There is still a lot of additional garbage, but we can delete comments, labels (e.g. .LBB14:), and everything that is outside the innermost loop. With a bit of effort, we will see that the innermost loop consists of just 7 instructions:

LOOP:
           vmovss     (%rdi,%rax,4), %xmm0
           addq       $1, %rax
           vaddss     (%rcx), %xmm0, %xmm0
           addq       %r8, %rcx
           cmpl       %eax, %edx
           vminss     %xmm1, %xmm0, %xmm1
           jg         LOOP

How to interpret it

In the above code, %rax, %rcx, %rdx, %rdi, and %r8 are normal integer registers that hold pointers and counters; also %eax and %edx refer to the same registers. The addq instructions increment the counters, cmpl sees if we have reached the end of the loop, and jg instruction jumps back to the beginning if this is not the case. Nothing particularly interesting here.
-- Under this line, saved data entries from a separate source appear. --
(** A registered subject is found under its directions with the settings it was
    registered with; what was under way on it goes on; no other subject is touched. *)
Theorem registered_subject_found keys c : mode_type c ∈ [INBOUND; OUTBOUND; DEFAULT_MODE] -> tweaked INBOUND (subject_dhkey c) ≠ tweaked OUTBOUND (subject_dhkey c) ->
  let '(keys', c') := register keys c in
  (FLAG_CMP (mode_type c) INBOUND = true -> conf_get keys' INBOUND (subject_dhkey c) = Ok (Some c')) /\
  (FLAG_CMP (mode_type c) OUTBOUND = true -> conf_get keys' OUTBOUND (subject_dhkey c) = Ok (Some c')) /\
  (forall mode c0 r0, mode = INBOUND \/ mode = OUTBOUND -> keys !! tweaked mode (subject_dhkey c) = Some (Some (c0, r0)) ->
     _np_msgproperty_run_get __local_rx_dhkey __local_tx_dhkey keys' mode (subject_dhkey c) = Ok (Some r0)) /\
  forall k, k ≠ tweaked INBOUND (subject_dhkey c) -> k ≠ tweaked OUTBOUND (subject_dhkey c) -> keys' !! k = keys !! k.
Proof.
  intros Hm Hne. unfold np_msgproperty_register. set (c' := with_ids __local_rx_dhkey __local_tx_dhkey c).
  change (mode_type c') with (mode_type c). change (subject_dhkey_in c') with (tweaked INBOUND (subject_dhkey c)).
  change (subject_dhkey_out c') with (tweaked OUTBOUND (subject_dhkey c)).
  set (ki := tweaked INBOUND (subject_dhkey c)) in *. set (ko := tweaked OUTBOUND (subject_dhkey c)) in *.
  set (keys1 := if FLAG_CMP (mode_type c) INBOUND then property_event keys ki c' else keys).
  destruct (property_event_conf keys ki c') as (ri & Ei & Ri). destruct (property_event_conf keys1 ko c') as (ro & Eo & Ro).
  assert (keys1 !! ko = keys !! ko) as E1 by (unfold keys1; destruct (FLAG_CMP _ _); [by apply property_event_other|done]).
  set (keys2 := if FLAG_CMP (mode_type c) OUTBOUND then property_event keys1 ko c' else keys1).
  assert (keys2 !! ki = keys1 !! ki) as E2 by (unfold keys2; destruct (FLAG_CMP _ OUTBOUND); [by apply property_event_other|done]).
  split; [|split; [|split]].
  - intros Hf. unfold _np_msgproperty_conf_get. change (FLAG_CMP INBOUND INBOUND) with true. cbv iota. fold ki. rewrite E2. unfold keys1. by rewrite Hf, Ei.
  - intros Hf. unfold _np_msgproperty_conf_get. change (FLAG_CMP OUTBOUND INBOUND) with false. change (FLAG_CMP OUTBOUND OUTBOUND) with true. cbv iota.
    fold ko. unfold keys2. by rewrite Hf, Eo.
  - intros mode c0 r0 [->| ->] E; unfold _np_msgproperty_run_get.
    + change (c_assert (negb (FLAG_CMP INBOUND DEFAULT_MODE))) with (Ok tt). change (c_assert (FLAG_CMP INBOUND INBOUND || FLAG_CMP INBOUND OUTBOUND)) with (Ok tt).
      rewrite !bind_ok. fold ki. fold ki in E. rewrite E2. unfold keys1. destruct (FLAG_CMP (mode_type c) INBOUND); [|by rewrite E].
      rewrite Ei. by rewrite (Ri c0 r0 E).
    + change (c_assert (negb (FLAG_CMP OUTBOUND DEFAULT_MODE))) with (Ok tt). change (c_assert (FLAG_CMP OUTBOUND INBOUND || FLAG_CMP OUTBOUND OUTBOUND)) with (Ok tt).
      rewrite !bind_ok. fold ko. fold ko in E. unfold keys2. destruct (FLAG_CMP (mode_type c) OUTBOUND); [|by rewrite E1, E].
      rewrite Eo. by rewrite (Ro c0 r0) by (by rewrite E1).
  - intros k Hi Ho. unfold keys2, keys1. destruct (FLAG_CMP _ OUTBOUND), (FLAG_CMP _ INBOUND); rewrite ?property_event_other by done; done.
Qed.

(** Asked for both directions, a subject that is only sent on is not found. *)
Lemma sender_not_found keys c : keys !! tweaked INBOUND (subject_dhkey c) = None -> mode_type c = OUTBOUND ->
  tweaked INBOUND (subject_dhkey c) ≠ tweaked OUTBOUND (subject_dhkey c) ->
  conf_get (register keys c).1 DEFAULT_MODE (subject_dhkey c) = Ok None.
Proof.
  intros Ek Em Hne. unfold np_msgproperty_register, _np_msgproperty_conf_get. cbn [mode_type with_ids]. rewrite Em.
  change (FLAG_CMP OUTBOUND INBOUND) with false. change (FLAG_CMP OUTBOUND OUTBOUND) with true. change (FLAG_CMP DEFAULT_MODE INBOUND) with true. cbv iota.
  cbn [fst]. by rewrite property_event_other, Ek.
Qed.

End Registry.

(** ** The tokens of peers *)

Section Tokens.
Context `{Sodium} `{Qcbor} `{Doubles}.
Context (encoder_leaves : list item -> Z -> list Z) (__local_rx_dhkey __local_tx_dhkey : np_dhkey_t).

Abbreviation handle_intent := (__np_property_handle_intent __local_rx_dhkey __local_tx_dhkey).

Lemma bind_inv {A B} (r : result A) (f : A -> result B) b : r ≫= f = Ok b -> exists a, r = Ok a /\ f a = Ok b.
Proof. destruct r as [a|]; [|done]. rewrite bind_ok. by exists a. Qed.

Lemma encode_state d t d' t' : _np_aaatoken_encode d t = Ok (d', t') -> state t' = state t.
Proof.
  unfold _np_aaatoken_encode. intros (d1 & _ & E)%bind_inv. apply bind_inv in E as (a & _ & E). apply bind_inv in E as (d2 & _ & E).
  apply bind_inv in E as (t1 & Et & E). apply bind_inv in E as (d3 & _ & E). injection E as _ <-. destruct (scope t <=? np_aaatoken_scope_private_available); [|by injection Et as <-].
  unfold _np_aaatoken_update_attributes_signature in Et. apply bind_inv in Et as (u & _ & Et). apply bind_inv in Et as (h & _ & Et). by injection Et as <-.
Qed.

Lemma available_keeps now s u s' u' evs : __np_msgproperty_send_available_messages __local_rx_dhkey __local_tx_dhkey now s u = Ok (s', u', evs) ->
  crypto_tree (s_intents u') = crypto_tree (s_intents u) /\ (forall t, state (s' t) = state (s t)) /\ s_dhkey u' = s_dhkey u /\ s_conf u' = s_conf u.
Proof.
  unfold __np_msgproperty_send_available_messages. destruct (_np_msgproperty_get_mxtoken u) as [t0|]; [|by intros [= <- <- <-]].
  destruct (resend_due now u); [|by intros [= <- <- <-]].
  intros ([d t1] & Ee & E)%bind_inv. apply bind_inv in E as (name & _ & E). apply bind_inv in E as (fp & _ & E). injection E as <- <- <-.
  split; [done|]. split; [|done]. intros t. destruct (decide (t = t0)) as [->|Hne]; [rewrite fn_lookup_insert; by eapply encode_state|by rewrite fn_lookup_insert_ne].
Qed.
The interesting part is related to the registers %xmm0 and %xmm1. These are registers that can hold floating-point numbers. Let us first rewrite the original C++ code a bit so that it is closer to the assembly code, and then put it side by side with the relevant parts of the assembly code:

Modified C++ codeAssembly code
x = d[n*i + k];
x = d[n*k + j] + x;
v = std::min(v, x);
vmovss (%rdi,%rax,4), %xmm0
vaddss (%rcx), %xmm0, %xmm0
vminss %xmm1, %xmm0, %xmm1

The compiler decided to keep the value of x in register %xmm0 and the value of v in register %xmm1. The relevant operations in the assembly code are these:

Interactive assembly

Compiler Explorer lets you interactively compare a C++ snippet and the corresponding assembly. For example, for the code presented here, Compiler Explorer shows the following:

If you want to experiment, you can edit this snippet on their website. Note also that you can hover the pointer over an assembly instruction and get a short description.

Compiler Explorer defaults to using the Intel syntax for its assembly, whereas we use the AT&T syntax. You can switch between the syntaxes by selecting Output and toggling Intel asm syntax.